Tuesday, April 19, 2022

 

Page 1

 

Court of Appeal:

Inmate May Not Contest Unauthorized Sentence by Motion

 

By a MetNews Staff Writer

 

The Court of Appeal for this district yesterday dismissed an appeal from the denial of a motion to vacate and correct an unauthorized sentence, declaring that the Los Angeles Superior Court was devoid of jurisdiction to act on such a motion.

That rendered the ruling on such a motion nonappealable, Presiding Justice Elwood Lui of Div. Two wrote, thus foreclosing jurisdiction in the appellate court.

David Jerome King, who was convicted in 1986 of multiple sex offenses and sentenced to 105 years in prison in 2021 challenged a six-year middle term on a count of forcible rape in concert. Judge Hector E. Gutierrez denied the motion and he appealed.

The rule that an unauthorized sentence may be challenged at any time did not create jurisdiction in the Superior Court, Lui wrote, pointing out that, in general, jurisdiction over a sentence is lost once execution of that sentence begins.

Exceptions Exist

He said:

“The Legislature has also created…specific statutory avenues for incarcerated defendants to seek resentencing in particular cases….If a modification does not make a substantive change to a sentence but simply corrects a clerical error, the trial court has the inherent power to correct its own records at any time….And a trial court may of course rule on a defendant’s challenge to an unlawful sentence in a properly filed petition for a writ of habeas corpus….

“Because the unauthorized sentence doctrine is a principle of waiver rather than jurisdiction, however, it is not one of those exceptions. The doctrine does not itself create jurisdiction for the trial court to rule on a motion challenging the legality of a sentence.”

Supreme Court Opinion

The jurist said this is in line with the California Supreme Court’s 2020 opinion in In re G.C. There, Justice Carol Corrigan wrote for a unanimous court in determining that although a judge in a juvenile delinquency case had a mandatory duty to specify whether the offense, which was a wobbler, was a misdemeanor or a felony, “noncompliance did not make the original dispositional order an unauthorized sentence that could be corrected at any time.”

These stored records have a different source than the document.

(** The list returned by a successful [process_image] is deduplicated
    against the matches of the faces detected in the resized image. *)
Lemma process_image_deduplicated (s : Store) (image_data : string)
    (threshold : R) (rs : list RecognizedStudent) (fd un : nat) :
  process_image s image_data threshold = Processed rs fd un ->
  exists image0 image,
    decode_base64_to_image image_data = Some image0 /\
    resize_image image0 = Some image /\
    fd = length (detect_faces image) /\
    deduplicated (map fst (matched s threshold (detect_faces image))) rs.
Proof.
  unfold process_image.
  destruct (negb (validate_image_data image_data)); [discriminate|].
  destruct (decode_base64_to_image image_data) as [image0|] eqn:Ed;
    [|discriminate].
  destruct (resize_image image0) as [image|] eqn:Er; cbn [bind];
    [|discriminate].
  destruct (process_loop_deduplicated s threshold (detect_faces image)
                                      [] [] 0%nat)
    as [rs' [n [E Inv]]]; [intros sid; reflexivity|].
  rewrite E. cbn [bind fst snd]. intros H. injection H as <- <- <-.
  exists image0, image. split; [reflexivity|]. split; [exact Er|].
  split; [reflexivity | exact Inv].
Qed.

(** Two faces of one image match the same student with the confidences
    0.7 and 0.9: the result holds that student once, with 0.9. *)
Lemma offer_twice (f1 f2 : Face FaceImg Landmarks) (sim1 sim2 d1 d2 : R) :
  let m1 := mkInfo "MIT2025001" "Alice" 0.7 sim1 d1 in
  let m2 := mkInfo "MIT2025001" "Alice" 0.9 sim2 d2 in
  (l <- offer [] m1 f1 ;; offer l m2 f2)
  = Some [mkRecognized m2 (box f2) (quality f2) (size f2)].
Proof.
  intros m1 m2. subst m1 m2. unfold offer, same_student.
  cbn [find app bind student student_id].
  rewrite String.eqb_refl. cbn [confidence student].
  rewrite gtb_true by lra. cbn [list_remove].
  destruct (recognized_eq_dec _ _) as [_|N]; [|congruence].
  reflexivity.
Qed.

End Loop.

End RecognitionProps.

(** ** Enrollment and the identity store *)

Module EnrollmentProps.

Import MathUtils MathProps FaceProcessor IdentityStore.

(** *** The sample collaborators at work *)

Lemma studio_detect_faces (image : nat) :
  detect_faces (collab := Sample.studio) image
  = [mkFace image (10, 10, 120, 120)%Z 0.99
            (_calculate_face_quality (collab := Sample.studio) image)
            None (120, 120)%Z].
Proof.
  unfold detect_faces, filter_detections.
  cbn [detector Sample.studio fold_left].
  unfold detect_step. cbn [det_confidence det_box det_keypoints].
  rewrite gtb_true by lra.
  cbn [shape crop Sample.studio]. reflexivity.
Qed.

Lemma studio_sample_embedding (img_data : string) :
  (2 <= String.length img_data)%nat ->
  sample_embedding (collab := Sample.studio) img_data
  = Some [if Nat.even (String.length img_data) then 1 else -1].
Proof.
  intros H. unfold sample_embedding, validate_image_data.
  assert (E : ValidationUtils.is_empty img_data = false)
    by (destruct img_data; [simpl in H; lia | reflexivity]).
  rewrite E. cbn [decode_base64_to_image Sample.studio].
  assert (L : (String.length img_data <? 2)%nat = false)
    by (apply Nat.ltb_ge; exact H).
  rewrite L. cbn [negb]. rewrite studio_detect_faces.
  reflexivity.
Qed.

Lemma studio_sample_undecoded (img_data : string) :
  (String.length img_data < 2)%nat ->
  sample_embedding (collab := Sample.studio) img_data = None.
Proof.
  intros H. unfold sample_embedding, validate_image_data.
  cbn [decode_base64_to_image Sample.studio].
  assert (L : (String.length img_data <? 2)%nat = true)
    by (apply Nat.ltb_lt; exact H).
  rewrite L. destruct (ValidationUtils.is_empty img_data); reflexivity.
Qed.

(** *** The mean and the normalization *)

Lemma zip_with_length (f : R -> R -> R) (a b : vec) :
  length a = length b -> length (zip_with f a b) = length a.
Proof.
  revert b. induction a as [|x a IH]; intros [|y b] H; simpl in *;
    try discriminate; [reflexivity|].
  f_equal. apply IH. congruence.
Qed.

Lemma zip_with_nth (a b : vec) (j : nat) :
  length a = length b ->
  nth j (zip_with Rplus a b) 0 = nth j a 0 + nth j b 0.
Proof.
  revert b j. induction a as [|x a IH]; intros [|y b] j H; simpl in *;
    try discriminate.
  - destruct j; lra.
  - destruct j; [reflexivity|]. apply IH. congruence.
Qed.

Lemma column_sum (j : nat) (rest : list vec) :
  forall v,
    Forall (fun w => length w = length v) rest ->
    length (fold_left (zip_with Rplus) rest v) = length v /\
    nth j (fold_left (zip_with Rplus) rest v) 0
    = nth j v 0 + fold_right Rplus 0 (map (fun e => nth j e 0) rest).
Proof.
  induction rest as [|w rest IH]; intros v H; cbn [fold_left map fold_right].
  - split; [reflexivity | lra].
  - inversion H as [|? ? Hw Hrest]; subst.
    assert (L : length (zip_with Rplus v w) = length v)
      by (apply zip_with_length; congruence).
    destruct (IH (zip_with Rplus v w)) as [IH1 IH2].
    + eapply Forall_impl; [|exact Hrest]. intros u Hu. simpl in Hu. congruence.
    + split; [congruence|].
      rewrite IH2, zip_with_nth by congruence. lra.
Qed.

Lemma nth_map_div (n : R) (l : vec) (j : nat) :
  nth j (map (fun s => s / n) l) 0 = nth j l 0 / n.
Proof.
  revert j. induction l as [|x l IH]; intros [|j]; simpl;
    try reflexivity; try (unfold Rdiv; ring).
  apply IH.
Qed.

(** What [np_mean] returns, component by component. *)
Lemma np_mean_components (es : list vec) (m : vec) :
  np_mean es = Some m ->
  length m = length (hd [] es) /\
  Forall (fun e => length e = length m) es /\
  forall j, nth j m 0 = mean (map (fun e => nth j e 0) es).
Proof.
  unfold np_mean. destruct es as [|v rest]; [discriminate|].
  destruct (forallb (fun w => (length w =? length v)%nat) rest) eqn:F;
    [|discriminate].
  intros H. injection H as <-.
  assert (Hall : Forall (fun w => length w = length v) rest).
  { apply Forall_forall. intros w Hw.
    rewrite forallb_forall in F. apply Nat.eqb_eq, F, Hw. }
  assert (Hlen : length (fold_left (zip_with Rplus) rest v) = length v)
    by (apply (column_sum 0 rest v Hall)).
  rewrite length_map. cbn [hd]. split; [exact Hlen|]. split.
  - constructor; [congruence|].
    eapply Forall_impl; [|exact Hall]. intros u Hu. simpl in Hu. congruence.
  - intros j. unfold mean. rewrite length_map, nth_map_div.
    destruct (column_sum j rest v Hall) as [_ ->]. reflexivity.
Qed.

  Lui commented that “[a] defendant who is incarcerated under a truly illegal sentence should not have difficulty in meeting the requirements for habeas relief,” adding:

“Our holding here is necessarily limited to the circumstances of this case, involving a motion filed by an incarcerated defendant seeking a substantive change to his sentence after his conviction has become final and where the trial court did not otherwise have jurisdiction. We do not attempt to consider all the potential implications of characterizing the unauthorized sentence rule as a principle of waiver rather than jurisdiction. Instead, our holding is restricted to the proposition that the unauthorized sentence doctrine does not itself create jurisdiction for a trial court to rule on an incarcerated defendant’s motion to correct an alleged illegal sentence after the conviction is final and after the execution of the sentence has begun.”

The case is People v. King, B315265.